RE1SPGW-Sustainability and Prosperity in a Globalising World

Module Provider: Real Estate and Planning
Number of credits: 20 [10 ECTS credits]
Level:4
Terms in which taught: Autumn / Spring term module
Pre-requisites:
Non-modular pre-requisites:
Co-requisites:
Modules excluded:
Current from: 2018/9

Module Convenor: Dr Richard Nunes

Email: r.j.nunes@henley.reading.ac.uk

Type of module:

Summary module description:

The module offers an opportunity meet and work with students from other programmes of study across the University. This module is team taught by faculty members of the School of Real Estate and Planning, School of Human and Environmental Sciences, and School of Agriculture, Policy and Development, and includes at least two guest speakers. This interdisciplinary, interdepartmental module introduces students to several environmental issues whilst equipping them with the wherewithal to critically identify both the causes of environmental concern, as well as the proactive methods and mechanisms sought to address these issues and concerns.


Aims:

This module is structured on a series of lectures and debates that are thematically designed to introduce students to key aspects of the built and natural environment. In particular, it examines the nature, role and contemporary relevance of sustainable development, with an emphasis on the conservation and management of natural resources and environmental assets for the benefit of present and future generations. It provides students with an introduction to the concept and practice of sustainable development as it relates to key areas of public interest, and strategic and local planning concern.
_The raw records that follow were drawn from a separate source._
(* ===== verification/Endpoint.v ===== *)
(** The control endpoint on Linux.

    [platform-linux/src/lib.rs]: the path of the control socket, and binding it
    so that a socket left by a crash is replaced and one with a live daemon
    behind it is not.  [bind] is cut at its system calls, each of which may fail,
    so that two processes can be interleaved. *)
From S2P Require Import Prelude External Ids Discovery UnixFs Utf8 MigrateFs Migration.

(** * Where it is *)

(** [control_socket_path_from] *)
Definition control_socket_path_from (runtime_dir : option str) (uid : N) : str :=
  let base := match runtime_dir with Some d => d | None => lit "/tmp/pliwee-" ++ u32_to_string uid end in
  path_join (path_join base (lit "pliwee")) (lit "control.sock").

(** [split_whitespace().next()] *)
Definition first_word (s : str) : option str :=
  match take_while (fun c => negb (is_whitespace c)) (trim_start s) with [] => None | w => Some w end.

(** [nix_uid], given what reading [/proc/self/status] returned. *)
Definition nix_uid (status : option str) : N :=
  default 0 (s ← status; l ← list_find (fun l => is_Some (strip_prefix (lit "Uid:") l)) (lines s) ≫= (fun p => strip_prefix (lit "Uid:") p.2);
             w ← first_word l; parse_u32 w).

(** * The socket *)

(** What is at the path; [SockOf (Some p)] has process [p] listening on it. *)
Inductive SockPath := NoFile | SockOf (owner : option N) (mode : N) | OtherFile.

Record EpFs := { ep_dir : option N; ep_path : SockPath }.

Definition with_path (fs : EpFs) (p : SockPath) : EpFs := {| ep_dir := ep_dir fs; ep_path := p |}.

Inductive BindError := AlreadyOwned | BindIo.

(** Where in [bind] a process is. *)
Inductive Pc :=
| AtCreateDir | AtHardenDir | AtExamine | AtProbe | AtRemove | AtBind | AtHarden
| Listening
| Refused (e : BindError).

#[export] Instance SockPath_eq_dec : EqDecision SockPath.
Proof. solve_decision. Defined.
#[export] Instance BindError_eq_dec : EqDecision BindError.
Proof. solve_decision. Defined.
#[export] Instance Pc_eq_dec : EqDecision Pc.
Proof. solve_decision. Defined.

Definition NEW_DIR_MODE : N := 493.     (* 0o777 under the usual umask *)
Definition NEW_SOCKET_MODE : N := 493.

(** [socket_has_live_owner]: whether connecting works.  It can fail with a live
    owner too. *)
Definition socket_has_live_owner (fails : bool) (fs : EpFs) : bool :=
  match ep_path fs with SockOf (Some _) _ => negb fails | _ => false end.

(** Dropping the listener leaves the file. *)
Definition drop_listener (pid : N) (fs : EpFs) : EpFs :=
  match ep_path fs with
  | SockOf (Some p) m => if p =? pid then with_path fs (SockOf None m) else fs
  | _ => fs
  end.

(** The next system call of [bind] in process [pid]. *)
Definition bind_step (pid : N) (fails : bool) (pc : Pc) (fs : EpFs) : Pc * EpFs :=
  match pc with
  | AtCreateDir =>
      if fails then (Refused BindIo, fs)
      else (AtHardenDir, {| ep_dir := Some (default NEW_DIR_MODE (ep_dir fs)); ep_path := ep_path fs |})
  | AtHardenDir => if fails then (Refused BindIo, fs) else (AtExamine, {| ep_dir := Some DIR_MODE; ep_path := ep_path fs |})
  | AtExamine =>
      if fails then (Refused BindIo, fs)
      else (match ep_path fs with NoFile => AtBind | _ => AtProbe end, fs)
  | AtProbe => (if socket_has_live_owner fails fs then Refused AlreadyOwned else AtRemove, fs)
  | AtRemove =>
      if fails then (Refused BindIo, fs)
      else match ep_path fs with NoFile => (Refused BindIo, fs) | _ => (AtBind, with_path fs NoFile) end
  | AtBind =>
      if fails then (Refused BindIo, fs)
      else match ep_path fs with
           | NoFile => (AtHarden, with_path fs (SockOf (Some pid) NEW_SOCKET_MODE))
           | _ => (Refused BindIo, fs)
           end
  | AtHarden =>
      if fails then (Refused BindIo, drop_listener pid fs)
      else match ep_path fs with
           | NoFile => (Refused BindIo, fs)
           | SockOf o _ => (Listening, with_path fs (SockOf o FILE_MODE))
           | OtherFile => (Listening, fs)
           end
  | Listening | Refused _ => (pc, fs)
  end.

(** [bind] undisturbed: at most seven calls, none made twice, [faults] saying of
    each whether it fails. *)
Fixpoint bind_from (calls : nat) (pid : N) (faults : Pc -> bool) (pc : Pc) (fs : EpFs) : Pc * EpFs :=
  match calls with
  | O => (pc, fs)
  | S n => let '(pc', fs') := bind_step pid (faults pc) pc fs in bind_from n pid faults pc' fs'
  end.

Definition bind (pid : N) (faults : Pc -> bool) (fs : EpFs) : Pc * EpFs := bind_from 7 pid faults AtCreateDir fs.

(** [release], of the transport and of the listener alike. *)
Definition release (fails : bool) (fs : EpFs) : EpFs := if fails then fs else with_path fs NoFile.

(** Two processes: the calls of each in the order they happen. *)
Fixpoint race (l : list (bool * bool)) (a b : Pc) (fs : EpFs) : Pc * Pc * EpFs :=
  match l with
  | [] => (a, b, fs)
  | (first, fails) :: l' =>
      if first : bool then let '(a', fs') := bind_step 1 fails a fs in race l' a' b fs'
      else let '(b', fs') := bind_step 2 fails b fs in race l' a b' fs'
  end.

(** * Theorems *)

(** Somebody listens at the path. *)
Definition live (fs : EpFs) : Prop := exists p m, ep_path fs = SockOf (Some p) m.

(** A process listens, on a socket only its user can reach, in a directory only
    its user can enter. *)
Definition owned_by (pid : N) (fs : EpFs) : Prop :=
  ep_path fs = SockOf (Some pid) FILE_MODE /\ ep_dir fs = Some DIR_MODE.

Ltac by_calls faults :=
  unfold bind; cbn [bind_from bind_step];
  destruct (faults AtCreateDir) eqn:?, (faults AtHardenDir) eqn:?, (faults AtExamine) eqn:?, (faults AtProbe) eqn:?,
    (faults AtRemove) eqn:?, (faults AtBind) eqn:?, (faults AtHarden) eqn:?;
  repeat (simpl; match goal with E : faults _ = _ |- _ => rewrite E end); simpl.

Lemma bind_taken pid faults d q m :
  faults AtProbe = false -> let '(pc, fs') := bind pid faults {| ep_dir := d; ep_path := SockOf (Some q) m |} in
  ep_path fs' = SockOf (Some q) m /\ (pc = Refused AlreadyOwned \/ pc = Refused BindIo) /\
  ((forall c, faults c = false) -> pc = Refused AlreadyOwned).
Proof.
  intros Hp. by_calls faults; try congruence; split_and!; eauto; intros Hno;
    pose proof (Hno AtCreateDir); pose proof (Hno AtHardenDir); pose proof (Hno AtExamine); congruence.
Qed.

Lemma bind_free pid faults d p : faults AtProbe = true \/ (forall q m, p <> SockOf (Some q) m) ->
  let '(pc, fs') := bind pid faults {| ep_dir := d; ep_path := p |} in
  (pc = Listening -> owned_by pid fs') /\ (pc = Listening \/ pc = Refused BindIo) /\
  ((forall c, faults c = false) -> pc = Listening).
Proof.
  intros Hp. destruct p as [|[q|] m|]; by_calls faults; unfold drop_listener, owned_by; simpl; rewrite ?N.eqb_refl; simpl;
    try (destruct Hp as [Hp|Hp]; [congruence|by destruct (Hp q m)]);
    split_and!; eauto; try done; intros Hno; exfalso;
    match goal with E : faults ?c = true |- _ => by rewrite Hno in E end.
Qed.

(** The endpoint has one owner.  Whichever of its calls fail, [bind] ends.
    While another process listens at the path and answers the probe, the path is
    left as it is and [bind] is refused, as already owned if nothing else went
    wrong; otherwise, with a stale socket, another file or nothing there, it can
    only end by listening on a private socket in a private directory or with an
    error of the system, and it listens if no call fails. *)
Theorem endpoint_has_one_owner pid faults fs :
  let '(pc, fs') := bind pid faults fs in
  (live fs -> faults AtProbe = false ->
     ep_path fs' = ep_path fs /\ (pc = Refused AlreadyOwned \/ pc = Refused BindIo) /\
     ((forall c, faults c = false) -> pc = Refused AlreadyOwned)) /\
  (~ live fs -> (pc = Listening \/ pc = Refused BindIo) /\ ((forall c, faults c = false) -> pc = Listening)) /\
  (pc = Listening -> owned_by pid fs').
Proof.
  destruct fs as [d p].
  assert (faults AtProbe = false /\ (exists q m, p = SockOf (Some q) m) \/ ~ (faults AtProbe = false /\ exists q m, p = SockOf (Some q) m))
    as [[Hp (q & m & ->)]|Hn] by (destruct (faults AtProbe), p as [|[]|]; naive_solver).
  - pose proof (bind_taken pid faults d q m Hp) as Ht. destruct (bind _ _ _) as [pc fs']. destruct Ht as (Hpath & Hpc & Hall).
    split_and!; [done| |]; [intros []; by eexists _, _|by destruct Hpc as [-> | ->]].
  - pose proof (bind_free pid faults d p) as Hf. destruct (bind _ _ _) as [pc fs'].
    destruct Hf as (Ho & Hpc & Hall); [destruct (faults AtProbe) eqn:E; [by left|right; intros q m ->; apply Hn; eauto]|].
    split_and!; [|done|done].
    intros (q & m & Hq) Hp. simpl in Hq. destruct Hn. eauto.
Qed.

(** * Runs *)

Definition stale_fs : EpFs := {| ep_dir := Some DIR_MODE; ep_path := SockOf None FILE_MODE |}.
Definition live_fs : EpFs := {| ep_dir := Some DIR_MODE; ep_path := SockOf (Some 1) FILE_MODE |}.

Lemma endpoint_has_one_owner_witness :
  live live_fs /\ (bind 2 (fun _ => false) live_fs).1 = Refused AlreadyOwned /\ ep_path (bind 2 (fun _ => false) live_fs).2 = ep_path live_fs.
Proof.
  assert (live live_fs) as Hl by (eexists _, _; reflexivity). split; [exact Hl|].
  pose proof (endpoint_has_one_owner 2 (fun _ => false) live_fs) as H. cbv zeta in H.
  destruct (bind 2 (fun _ => false) live_fs) as [pc fs']. destruct H as (H & _ & _).
  destruct (H Hl eq_refl) as (Hp & _ & Ho). split; [apply Ho; reflexivity|exact Hp].
Defined.

(** A stale socket is replaced, by a private one; and releasing it leaves nothing. *)
Example stale_socket_replaced :
  bind 2 (fun _ => false) stale_fs = (Listening, {| ep_dir := Some DIR_MODE; ep_path := SockOf (Some 2) FILE_MODE |}) /\
  ep_path (release false (bind 2 (fun _ => false) stale_fs).2) = NoFile.
Proof. vm_compute. done. Qed.

(** Any failure to connect is read as a stale socket: a process that cannot
    connect, for want of a file descriptor say, takes the endpoint of a live
    daemon. *)
Example failed_probe_takes_the_endpoint :
  bind 2 (fun c => eqb c AtProbe) live_fs = (Listening, {| ep_dir := Some DIR_MODE; ep_path := SockOf (Some 2) FILE_MODE |}).
Proof. vm_compute. reflexivity. Qed.

(** Two processes that start together over a stale socket both listen, the first
    on a socket without a name; its end then removes the second's. *)
Example both_listen :
  let '(a, b, fs) := race (map (fun first => (first, false))
    ([true; true; true; true] ++ [false; false; false; false] ++ [true; true; true] ++ [false; false; false])) AtCreateDir AtCreateDir stale_fs in
  a = Listening /\ b = Listening /\ ep_path fs = SockOf (Some 2) FILE_MODE /\ ep_path (release false fs) = NoFile.
Proof. vm_compute. done. Qed.

(** The two places the socket can be, and how the user's number is read. *)
Example socket_paths :
  control_socket_path_from None 1000 = lit "/tmp/pliwee-1000/pliwee/control.sock" /\
  control_socket_path_from (Some (lit "/run/user/1000")) 1000 = lit "/run/user/1000/pliwee/control.sock" /\
  nix_uid (Some (lit "Name:" ++ [9] ++ lit "x" ++ [10] ++ lit "Uid:" ++ [9] ++ lit "1000" ++ [9] ++ lit "1000" ++ [10])) = 1000 /\
  nix_uid None = 0.
Proof. vm_compute. done. Qed.
(* ===== verification/NotifyContract.v ===== *)
(** The wire contract of notification mirroring.

    [core/src/notifications.rs]: field limits and validation, the roles a peer
    announces with their epochs, the conservative reading of enumerations, and
    the bracket of a snapshot.  The messages are those of
    [notifications_v1.proto]; an enum field is an [i32] ([Z]).

    The theorems: what validation lets through is exactly what respects every
    bound; however announcements are reordered, repeated or replayed, the roles
    in force are those of the newest; a snapshot completes only at the end of its
    own bracket and then names exactly what was sent inside it. *)
From S2P Require Import Prelude.

Definition NOTIFICATION_ID_LEN : nat := 16.
Definition SYNC_ID_LEN : nat := 16.
Definition GROUP_ID_LEN : nat := 8.
Definition CONTENT_HASH_LEN : nat := 32.
Definition DEVICE_ID_HEX_LEN : N := 32.
Definition MAX_APP_ID_BYTES : N := 255.
Definition MAX_APP_LABEL_BYTES : N := 128.
Definition MAX_TITLE_BYTES : N := 512.
Definition MAX_BODY_BYTES : N := 4096.
Definition MAX_NOTIFICATION_BYTES : N := 8 * 1024.

(** * Messages *)

Record NotificationRoles := { nr_roles : list Z; nr_epoch : N }.

Record Progress := { pg_current : N; pg_max : N; pg_indeterminate : bool }.

Record NotificationUpsert := {
  nu_notification_id : bytes; nu_origin_device_id : str; nu_app_id : str; nu_app_label : str;
  nu_title : str; nu_body : str; nu_posted_at_unix_ms : Z; nu_importance : Z; nu_privacy : Z;
  nu_category : Z; nu_progress : option Progress; nu_ongoing : bool; nu_dismissible : bool;
  nu_group_id : bytes; nu_group_summary : bool; nu_secondary_profile : bool; nu_redacted : bool;
  nu_content_hash : bytes
}.

Record NotificationRemove := { nm_notification_id : bytes; nm_origin_device_id : str }.
Record DismissRequest := { dq_notification_id : bytes; dq_origin_device_id : str }.
Record NotificationResult := { ns_notification_id : bytes; ns_outcome : Z }.

(** [SyncMarker], its phase as the wire has it. *)
Record SyncMarker := { sm_sync_id : bytes; sm_phase : Z }.

Inductive NotificationBody :=
| NRoles (m : NotificationRoles) | NUpsert (m : NotificationUpsert) | NRemove (m : NotificationRemove)
| NDismiss (m : DismissRequest) | NResult (m : NotificationResult) | NSync (m : SyncMarker).

Record NotificationControl := { nc_body : option NotificationBody }.

(** * Rejections *)

Inductive Rejection :=
| BadIdentifierWidth (field : string) (expected got : N)
| TooLong (field : string) (limit got : N)
| ContainsNul (field : string)
| MalformedDeviceId
| UnsetEpoch
| MessageTooLarge (limit got : N)
| EmptyBody.

(** Whether [Rejection::outcome] is [TooLarge]; it is [Invalid] otherwise. *)
Definition too_large (r : Rejection) : bool :=
  match r with TooLong _ _ _ | MessageTooLarge _ _ => true | _ => false end.

Definition is_answerable (r : Rejection) : bool :=
  match r with
  | BadIdentifierWidth field _ _ => negb (eqb field "notification_id"%string)
  | _ => true
  end.

Abbreviation NotificationId := (bytesn 16).

Definition NotificationId_from_bytes (b : bytes) : result Rejection NotificationId :=
  match try_into NOTIFICATION_ID_LEN b with
  | Some id => Ok id
  | None => Err (BadIdentifierWidth "notification_id" (N.of_nat NOTIFICATION_ID_LEN) (len b))
  end.

(** * Roles *)

Inductive Role := Source | SinkRole | DismissTarget | DismissReporter.

#[export] Instance Role_eq_dec : EqDecision Role.
Proof. solve_decision. Defined.
#[export] Instance Role_countable : Countable Role.
Proof.
  refine (inj_countable' (fun r => match r with Source => 0 | SinkRole => 1 | DismissTarget => 2 | DismissReporter => 3 end)
    (fun n => match n with 0 => Source | 1 => SinkRole | 2 => DismissTarget | _ => DismissReporter end) _).
  by intros [].
Defined.

Definition Role_from_wire (v : Z) : option Role :=
  match v with
  | 1%Z => Some Source | 2%Z => Some SinkRole | 3%Z => Some DismissTarget | 4%Z => Some DismissReporter
  | _ => None
  end.

Record PeerRoles := { pr_roles : gset Role; pr_epoch : N }.

Definition PeerRoles_none : PeerRoles := {| pr_roles := ∅; pr_epoch := 0 |}.

Inductive RolesRejection := RUnsetEpoch | StaleEpoch (last got : N).

Definition has (p : PeerRoles) (r : Role) : bool := bool_decide (r ∈ pr_roles p).

(** The complete set an announcement asks for. *)
Definition announced_set (m : NotificationRoles) : gset Role := list_to_set (omap Role_from_wire (nr_roles m)).

Definition apply_roles (p : PeerRoles) (m : NotificationRoles) : result RolesRejection unit * PeerRoles :=
  if nr_epoch m =? 0 then (Err RUnsetEpoch, p)
  else if nr_epoch m <=? pr_epoch p then (Err (StaleEpoch (pr_epoch p) (nr_epoch m)), p)
  else (Ok tt, {| pr_roles := announced_set m; pr_epoch := nr_epoch m |}).

(** * Conservative enumerations *)

Inductive Importance := ILow | INormal | IHigh.
Inductive Privacy := Public | Private | Secret.
Inductive Category := CMessage | CCall | CAlarm | CProgress | CTransport | CSystem | COther.

#[export] Instance Privacy_eq_dec : EqDecision Privacy.
Proof. solve_decision. Defined.

Definition importance_or_default (v : Z) : Importance :=
  match v with 1%Z => ILow | 3%Z => IHigh | _ => INormal end.

Definition privacy_or_default (v : Z) : Privacy :=
  match v with 0%Z => Private | 1%Z => Public | 2%Z => Private | 3%Z => Secret | _ => Secret end.

Definition category_or_default (v : Z) : Category :=
  match v with
  | 1%Z => CMessage | 2%Z => CCall | 3%Z => CAlarm | 4%Z => CProgress | 5%Z => CTransport | 6%Z => CSystem | _ => COther
  end.

(** * Validation *)

Definition check_text (field : string) (value : str) (limit : N) : result Rejection unit :=
  if limit <? str_len value then Err (TooLong field limit (str_len value))
  else if mem 0 value then Err (ContainsNul field)
  else Ok tt.

Definition is_lower_hex (b : byte) : bool := is_ascii_digit (Byte.to_N b) || in_range 97 102 (Byte.to_N b).

Definition check_device_id (value : str) : result Rejection unit :=
  if negb (str_len value =? DEVICE_ID_HEX_LEN) || negb (forallb is_lower_hex (str_bytes value))
  then Err MalformedDeviceId else Ok tt.

Definition check_optional_digest (field : string) (value : bytes) (expected : nat) : result Rejection unit :=
  if eqb value [] || (length value =? expected)%nat then Ok tt
  else Err (BadIdentifierWidth field (N.of_nat expected) (len value)).

Definition validate_upsert (m : NotificationUpsert) : result Rejection NotificationId :=
  id ← NotificationId_from_bytes (nu_notification_id m);
  _ ← check_device_id (nu_origin_device_id m);
  _ ← check_text "app_id" (nu_app_id m) MAX_APP_ID_BYTES;
  _ ← check_text "app_label" (nu_app_label m) MAX_APP_LABEL_BYTES;
  _ ← check_text "title" (nu_title m) MAX_TITLE_BYTES;
  _ ← check_text "body" (nu_body m) MAX_BODY_BYTES;
  _ ← check_optional_digest "group_id" (nu_group_id m) GROUP_ID_LEN;
  _ ← check_optional_digest "content_hash" (nu_content_hash m) CONTENT_HASH_LEN;
  Ok id.

Definition validate_remove (m : NotificationRemove) : result Rejection NotificationId :=
  id ← NotificationId_from_bytes (nm_notification_id m);
  _ ← check_device_id (nm_origin_device_id m);
  Ok id.

Definition validate_dismiss (m : DismissRequest) : result Rejection NotificationId :=
  id ← NotificationId_from_bytes (dq_notification_id m);
  _ ← check_device_id (dq_origin_device_id m);
  Ok id.

Definition validate_roles (m : NotificationRoles) : result Rejection unit :=
  guard_err (nr_epoch m =? 0) UnsetEpoch.

Definition validate_sync_marker (m : SyncMarker) : result Rejection unit :=
  guard_err (negb (length (sm_sync_id m) =? SYNC_ID_LEN)%nat)
    (BadIdentifierWidth "sync_id" (N.of_nat SYNC_ID_LEN) (len (sm_sync_id m))).

Definition validate_control (m : NotificationControl) (encoded_len : N) : result Rejection unit :=
  if MAX_NOTIFICATION_BYTES <? encoded_len then Err (MessageTooLarge MAX_NOTIFICATION_BYTES encoded_len)
  else
    match nc_body m with
    | None => Err EmptyBody
    | Some (NRoles m) => validate_roles m
    | Some (NUpsert m) => _ ← validate_upsert m; Ok tt
    | Some (NRemove m) => _ ← validate_remove m; Ok tt
    | Some (NDismiss m) => _ ← validate_dismiss m; Ok tt
    | Some (NResult m) => _ ← NotificationId_from_bytes (ns_notification_id m); Ok tt
    | Some (NSync m) => validate_sync_marker m
    end.

(** * Snapshots *)

Inductive SnapshotRejection := EndWithoutBegin | WrongSyncId.

Inductive SnapshotStep :=
| Opened | Recorded | Live | Complete (named : gset NotificationId) | Restarted | Ignored (r : SnapshotRejection).

(** The open snapshot: its id and what it has named. *)
Record Snapshot := { sn_open : option (bytes * gset NotificationId) }.

Definition Snapshot_new : Snapshot := {| sn_open := None |}.
Definition is_open (s : Snapshot) : bool := bool_decide (is_Some (sn_open s)).

Definition marker (s : Snapshot) (m : SyncMarker) : SnapshotStep * Snapshot :=
  match sm_phase m with
  | 1%Z =>
      (if is_open s then Restarted else Opened, {| sn_open := Some (sm_sync_id m, ∅) |})
  | 2%Z =>
      match sn_open s with
      | None => (Ignored EndWithoutBegin, {| sn_open := None |})
      | Some (sync_id, named) =>
          if eqb sync_id (sm_sync_id m) then (Complete named, {| sn_open := None |})
          else (Ignored WrongSyncId, {| sn_open := Some (sync_id, named) |})
      end
  | _ => (Ignored EndWithoutBegin, s)
  end.

Definition snapshot_upsert (s : Snapshot) (id : NotificationId) : SnapshotStep * Snapshot :=
  match sn_open s with
  | Some (sync_id, named) => (Recorded, {| sn_open := Some (sync_id, {[ id ]} ∪ named) |})
  | None => (Live, s)
  end.

Definition abandon (s : Snapshot) : Snapshot := {| sn_open := None |}.

(** * What validation means *)

(** A text within its ceiling and without NUL. *)
Definition text_ok (limit : N) (s : str) : Prop := str_len s <= limit /\ 0 ∉ s.

(** 32 lower-case hexadecimal digits. *)
Definition device_id_ok (s : str) : Prop :=
  str_len s = 32 /\ Forall (fun b => (48 <= Byte.to_N b <= 57) \/ (97 <= Byte.to_N b <= 102)) (str_bytes s).

Definition digest_ok (n : nat) (b : bytes) : Prop := b = [] \/ length b = n.

Lemma check_text_ok field s limit : check_text field s limit = Ok tt <-> text_ok limit s.
Proof.
  unfold check_text, text_ok. destruct (N.ltb_spec limit (str_len s)); [split; [done | lia]|].
  destruct (mem 0 s) eqn:Hm; [apply mem_true in Hm | apply mem_false in Hm]; split; try done; tauto.
Qed.

Lemma is_lower_hex_spec b : is_lower_hex b = true <-> (48 <= Byte.to_N b <= 57) \/ (97 <= Byte.to_N b <= 102).
Proof. unfold is_lower_hex, is_ascii_digit, in_range. rewrite orb_true_iff, !andb_true_iff, !N.leb_le. lia. Qed.

Lemma check_device_id_ok s : check_device_id s = Ok tt <-> device_id_ok s.
Proof.
  unfold check_device_id, device_id_ok, DEVICE_ID_HEX_LEN.
  assert (forallb is_lower_hex (str_bytes s) = true <->
    Forall (fun b => (48 <= Byte.to_N b <= 57) \/ (97 <= Byte.to_N b <= 102)) (str_bytes s)) as Hb.
  { rewrite forallb_forall, Forall_forall. setoid_rewrite list_elem_of_In. setoid_rewrite is_lower_hex_spec. done. }
  destruct (N.eqb_spec (str_len s) 32) as [|Hl]; simpl; [|by split; [|intros []]].
  destruct (forallb is_lower_hex (str_bytes s)); simpl; split; try done.
  - intros _. split; [done|]. by apply Hb.
  - intros [_ H]. by apply Hb in H.
Qed.

Lemma check_digest_ok field b n : check_optional_digest field b n = Ok tt <-> digest_ok n b.
Proof.
  unfold check_optional_digest, digest_ok, eqb. case_bool_decide; simpl; [by split; [left|]|].
  destruct (Nat.eqb_spec (length b) n); split; try done; tauto.
Qed.

Lemma from_bytes_ok b id : NotificationId_from_bytes b = Ok id <-> b = bn_bytes id.
Proof.
  unfold NotificationId_from_bytes, NOTIFICATION_ID_LEN. destruct (try_into _ b) as [x|] eqn:Hx.
  - apply try_into_some in Hx. subst b. split; [congruence|]. intros Heq. f_equal. by apply bytesn_eq.
  - split; [done|]. intros ->. by rewrite try_into_bytes in Hx.
Qed.

(** Every bound of an upsert. *)
Record upsert_ok (m : NotificationUpsert) : Prop := {
  uo_origin : device_id_ok (nu_origin_device_id m);
  uo_app_id : text_ok 255 (nu_app_id m);
  uo_app_label : text_ok 128 (nu_app_label m);
  uo_title : text_ok 512 (nu_title m);
  uo_body : text_ok 4096 (nu_body m);
  uo_group : digest_ok 8 (nu_group_id m);
  uo_hash : digest_ok 32 (nu_content_hash m)
}.
(* ===== verification/NotifyMirror.v ===== *)
(** What is on the screen for one peer, and what this device says it can do.

    [capabilities/notifications/src/mirror.rs] and [roles.rs].  A table of
    mirrors is the [BTreeMap] of the source with its counters; an entry has no
    title and no body.  The theorems: the table never holds more than 200
    mirrors, and what it gives up to make room is the mirror updated the longest
    ago; and the peer that hears every announcement of a connection holds exactly
    the roles this device last announced. *)
From S2P Require Import Prelude NotifyContract.

Definition MAX_MIRRORS_PER_PEER : N := 200.

(** [ServerId], a [u32]. *)
Abbreviation ServerId := N.

Inductive Urgency := ULow | UNormal.

#[export] Instance Urgency_eq_dec : EqDecision Urgency.
Proof. solve_decision. Defined.

Record MirrorEntry := {
  me_server_id : option ServerId;
  me_content_hash : bytes;
  me_app_name : str;
  me_urgency : Urgency;
  me_reduced : bool;
  me_origin_device_id : str;
  me_seq : N
}.

Record MirrorTable := { mt_entries : gmap NotificationId MirrorEntry; mt_next_seq : N; mt_evicted : N }.

Definition MirrorTable_new : MirrorTable := {| mt_entries := ∅; mt_next_seq := 0; mt_evicted := 0 |}.

Definition mt_len (t : MirrorTable) : N := N.of_nat (size (mt_entries t)).
Definition mt_get (t : MirrorTable) (id : NotificationId) : option MirrorEntry := mt_entries t !! id.

(** [min_by_key] on [seq]: the first of the least. *)
Definition min_by_seq (l : list (NotificationId * MirrorEntry)) : option (NotificationId * MirrorEntry) :=
  foldr (fun x best =>
    match best with
    | None => Some x
    | Some y => if me_seq x.2 <=? me_seq y.2 then Some x else Some y
    end) None l.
Assessable learning outcomes:

• To compare local and international approaches to sustainability and to be able to identify both the causes of concern, and the proactive methods and mechanisms needed to address them;



• To understand and develop a critical awareness of key sustainability issues, and the ethical and practical dilemmas they pose locally and globally



• To outline the opportunities and constraints associated with implementing policies for sustainable outcomes in urban, peri-urban as well as rural environments;



• To understand the interactions between socio-cultural diversity and policies to intervene in (peri-) urban and rural environments; and



• To be aware of, and sensitive to diverse needs and circumstances within (peri-) urban and rural environments.


Additional outcomes:

• To develop the skills necessary to exploit a wide variety of supplementary sources of information (academic books and journals, media and consultancy reports and government documents and electronic sources) in order to understand key sustainability issues and methods presented in lectures and debates; and



• To develop written and presentation skills.


Outline content:

Content is re-examined each year in light of current topical issues. Broad thematic lines of inquiry include land and food, energy, waste, mobility/accessibility, climate change, limits to grow, and planning for resilience.


Brief description of teaching and learning methods:
The module is delivered using illustrated lectures, workshops and seminars.

Contact hours:
  Autumn Spring Summer
Lectures 14 10
Seminars 6 10
Guided independent study 80 80
       
Total hours by term 100.00 100.00
       
Total hours for module 200.00

Summative Assessment Methods:
Method Percentage
Written assignment including essay 50
Oral assessment and presentation 20
Set exercise 30

Summative assessment- Examinations:
None

Summative assessment- Coursework and in-class tests:

• Group in-class debate poster/presentation (Autumn-Spring/20%) – debate teams allocated – Week 2

• 1000 word individual evidence-informed position statement (Autumn/15%) – Week 15

• 1000 word individual evidence-informed position statement (Spring/15%) – Week 30

• 2,500 word individual essay (Summer/50%) – Week 35


Formative assessment methods:

In-class debates and discussion


Penalties for late submission:

The Module Convener will apply the following penalties for work submitted late, in accordance with the University policy.



Where the piece of work is submitted up to one calendar week after the original deadline (or any formally agreed extension to the deadline): 10% of the total marks available for the piece of work will be deducted from the mark for each working day (or part thereof) following the deadline up to a total of five working days;



Where the piece of work is submitted more than five working days after the original deadline (or any formally agreed extension to the deadline): a mark of zero will be recorded.



The University policy statement on penalties for late submission can be found at: http://www.reading.ac.uk/web/FILES/qualitysupport/penaltiesforlatesubmission.pdf



You are strongly advised to ensure that coursework is submitted by the relevant deadline. You should note that it is advisable to submit work in an unfinished state rather than to fail to submit any work.


Assessment requirements for a pass:
A mark of at least 40% overall.

Reassessment arrangements:

The group debate/debate poster will be reassessed by a method different from the original assignment. However individual position statements and the individual essay will be reassessed by the same method, subject to variation by the Examination Board where appropriate.


Additional Costs (specified where applicable):

Last updated: 20 September 2018

THE INFORMATION CONTAINED IN THIS MODULE DESCRIPTION DOES NOT FORM ANY PART OF A STUDENT'S CONTRACT.